(* ===== verification/Extended.v ===== *)
(** * A second instance: floats with nan and the infinities

    [Exact] has finite floats only.  Python's [float] also reads [nan],
    [inf] and [infinity] with a sign, in any case, and psycopg2 writes those
    values between quotes (['NaN'::float], ['Infinity'::float],
    ['-Infinity'::float]).  This instance adds them to the rationals of
    [Exact], with the order PostgreSQL gives to [double precision]
    ([-Infinity] first, [NaN] last), so that the theorems on coordinates
    that are not finite ([Nearby.nearby_refused_late],
    [Sent.nearby_text_intact_iff]) can be evaluated on a request. *)

From Stdlib Require Import ZArith Lia QArith Qabs Qround Ascii.
From stdpp Require Import base tactics option list strings.
From S2P Require Import Prelude PyValue PyBuiltins Serializer Flask Sql Bind Store Psycopg.
From S2P Require Import Config Exact Search Nearby Insert Sent Health Home App Logging Prog.
From S2P Require Import Logged.

Module Extended.

(** ** The floats *)

Inductive xfloat :=
| Fin (q : Q)
| NaN
| Inf (negative : bool).

#[export] Instance xfloat_eq_dec : EqDecision xfloat.
Proof. pose proof Exact.Q_eq_dec. solve_decision. Defined.

(** The spellings of the values that are not finite. *)
Definition special_of_str (s : string) : option xfloat :=
  let t := str_lower (strip s) in
  let '(negative, body) :=
    match t with
    | String c r =>
        if Ascii.eqb c "-" then (true, r)
        else if Ascii.eqb c "+" then (false, r) else (false, t)
    | EmptyString => (false, t)
    end in
  if decide (body = "nan") then Some NaN
  else if decide (body = "inf" \/ body = "infinity") then Some (Inf negative)
  else None.

Definition x_of_str (s : string) : option xfloat :=
  match special_of_str s with
  | Some x => Some x
  | None => Fin <$> Exact.q_of_str s
  end.

Definition x_finite (x : xfloat) : bool :=
  match x with Fin _ => true | _ => false end.

#[export] Instance ext_float : PyFloat := {|
  pyfloat := xfloat;
  float_of_str := x_of_str;
  float_of_decimal d := Fin (Qred (dec_Q d));
  float_is_zero x := match x with Fin q => Qeq_bool q 0 | _ => false end;
  float_finite := x_finite
|}.

(** ** Distances and the order *)

(** The order of [double precision]: [-Infinity], the finite values,
    [Infinity], [NaN]. *)
Definition xle (a b : xfloat) : Prop :=
  match a, b with
  | _, NaN => True
  | NaN, _ => False
  | Inf true, _ => True
  | _, Inf true => False
  | _, Inf false => True
  | Inf false, _ => False
  | Fin p, Fin q => Qle p q
  end.

#[export] Instance xle_dec : RelDecision xle.
Proof.
  intros [p| |[]] [q| |[]]; simpl; try (by left); try (by right; intros []).
  apply Exact.Qle_rel_dec.
Defined.

#[export] Instance xle_trans : Transitive xle.
Proof.
  intros [p| |[]] [q| |[]] [r| |[]]; simpl; try done. apply Qle_trans.
Qed.

#[export] Instance xle_total : Total xle.
Proof.
  intros [p| |[]] [q| |[]]; simpl; try (by left); try (by right).
  apply Exact.Qle_rel_total.
Qed.

Definition x_distance (a b : xfloat * xfloat) : xfloat :=
  match a, b with
  | (Fin x1, Fin y1), (Fin x2, Fin y2) => Fin (Exact.taxicab (x1, y1) (x2, y2))
  | _, _ => NaN
  end.

Definition x_to_decimal (x : xfloat) : option decimal :=
  match x with
  | Fin q => Some (Decimal (Qfloor (q * 1000000)) (-6))
  | _ => None
  end.

Lemma x_to_decimal_finite x : is_Some (x_to_decimal x) <-> x_finite x = true.
Proof. destruct x; simpl; split; try done; by intros [? ?]. Qed.

#[export] Instance ext_spatial : @Spatial ext_float :=
  @Build_Spatial ext_float x_distance xle xle_dec xle_trans xle_total
    (fun z => Fin (inject_Z z)) x_to_decimal x_to_decimal_finite.

(** ** The text of an argument *)

Definition x_sql (x : xfloat) : string :=
  match x with
  | Fin q => Exact.q_sql q
  | NaN => "'NaN'::float"
  | Inf false => "'Infinity'::float"
  | Inf true => "'-Infinity'::float"
  end.

Lemma x_sql_plain x : x_finite x = true -> no_quote (x_sql x) = true.
Proof. destruct x; [intros _; apply Exact.no_quote_q_sql|done..]. Qed.

Lemma x_sql_quoted x : x_finite x = false -> no_quote (x_sql x) = false.
Proof. by destruct x as [q| |[]]. Qed.

Lemma x_sql_closed x : closed (x_sql x) = true.
Proof.
  destruct x as [q| |[]]; [apply closed_code, Exact.no_quote_q_sql|by vm_compute..].
Qed.

#[export] Instance ext_text : @SqlText ext_float := {|
  float_sql := x_sql;
  decimal_sql := Exact.dec_sql;
  float_sql_plain := x_sql_plain;
  float_sql_quoted := x_sql_quoted;
  float_sql_closed := x_sql_closed;
  decimal_sql_closed := fun d => closed_code _ (Exact.no_quote_dec_sql d)
|}.

#[export] Instance ext_flask : @Flask ext_float :=
  @flask_keyword_default ext_float (@no_default ext_float).

(** ** The sample table, with these floats *)

Definition embed (p : @property Exact.exact_float) : @property ext_float :=
  Property (p_id p) (p_address p) (p_price p) (p_bedrooms p) (p_bathrooms p)
    (p_square_feet p) (p_property_type p) (p_listing_status p)
    (prod_map Fin Fin <$> p_location p) (p_created_at p).

Definition sample_db : @db ext_float :=
  Db true (embed <$> Exact.sample_rows) 5 "active" Exact.noon "PostgreSQL 15.4"
     "properties" "app" (Some "3.3").

Definition get (path : string) (a : multidict) : @request ext_float :=
  Request "GET" path a (Ok VNone).

(** A radius search whose latitude is [nan]. *)
Definition nan_search : @request ext_float :=
  get "/api/properties/nearby" [("lat", "NaN"); ("lng", "-122.4194")].

Definition nan_args : nearby_args :=
  NearbyArgs NaN (Fin ((-612097) # 5000)) 1000 10.

End Extended.

(** ** Examples *)

Import Extended.

(** The finite floats are read as in [Exact], the others by their names. *)
Example x_of_str_examples :
  x_of_str "37.7749" = Some (Fin (377749 # 10000)) /\
  x_of_str " nan " = Some NaN /\ x_of_str "-Infinity" = Some (Inf true) /\
  x_of_str "INF" = Some (Inf false) /\ x_of_str "north" = None.
Proof. by vm_compute. Qed.

(** The request with [lat=NaN] is read. *)
Lemma nan_search_parsed : parse_nearby (req_args nan_search) = Ok nan_args.
Proof. reflexivity. Qed.

(** It is answered 500, as [Nearby.nearby_refused_late] says. *)
Example nan_search_fails :
  find_nearby_properties nan_search sample_db = (sample_db, Ok nearby_error).
Proof.
  by apply (nearby_nonfinite_fails nan_search sample_db nan_args nan_search_parsed).
Qed.

(** What is sent for it is not the statement of the template: the quotes
    psycopg2 puts around [NaN] end the text of the point. *)
Example nan_text_broken :
  ~ intact nearby_sql (nearby_params nan_args) /\
  (fun text => is_infix "ST_GeomFromText('POINT( -612097/5000 'NaN'::float)', 4326)" text)
    <$> nearby_sent nan_args = Ok true.
Proof. split; [by rewrite nearby_text_intact_iff; intros []|by vm_compute]. Qed.

(** The failure is logged under the name of the handler, and the answer
    is the one of any failure of the database. *)
Example nan_search_logged :
  handle_log Exact.noon nan_search sample_db =
    [LogRecord ERROR "Nearby search failed: parse error - invalid geometry"] /\
  status <$> (handle Exact.noon nan_search sample_db).2 = Ok 500%Z.
Proof. split; [by vm_compute|reflexivity]. Qed.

Work required
Find the lines above that include the string "double" and copy them.

Reply to the task
    [Exact], with the order PostgreSQL gives to [double precision]
(** The order of [double precision]: [-Infinity], the finite values,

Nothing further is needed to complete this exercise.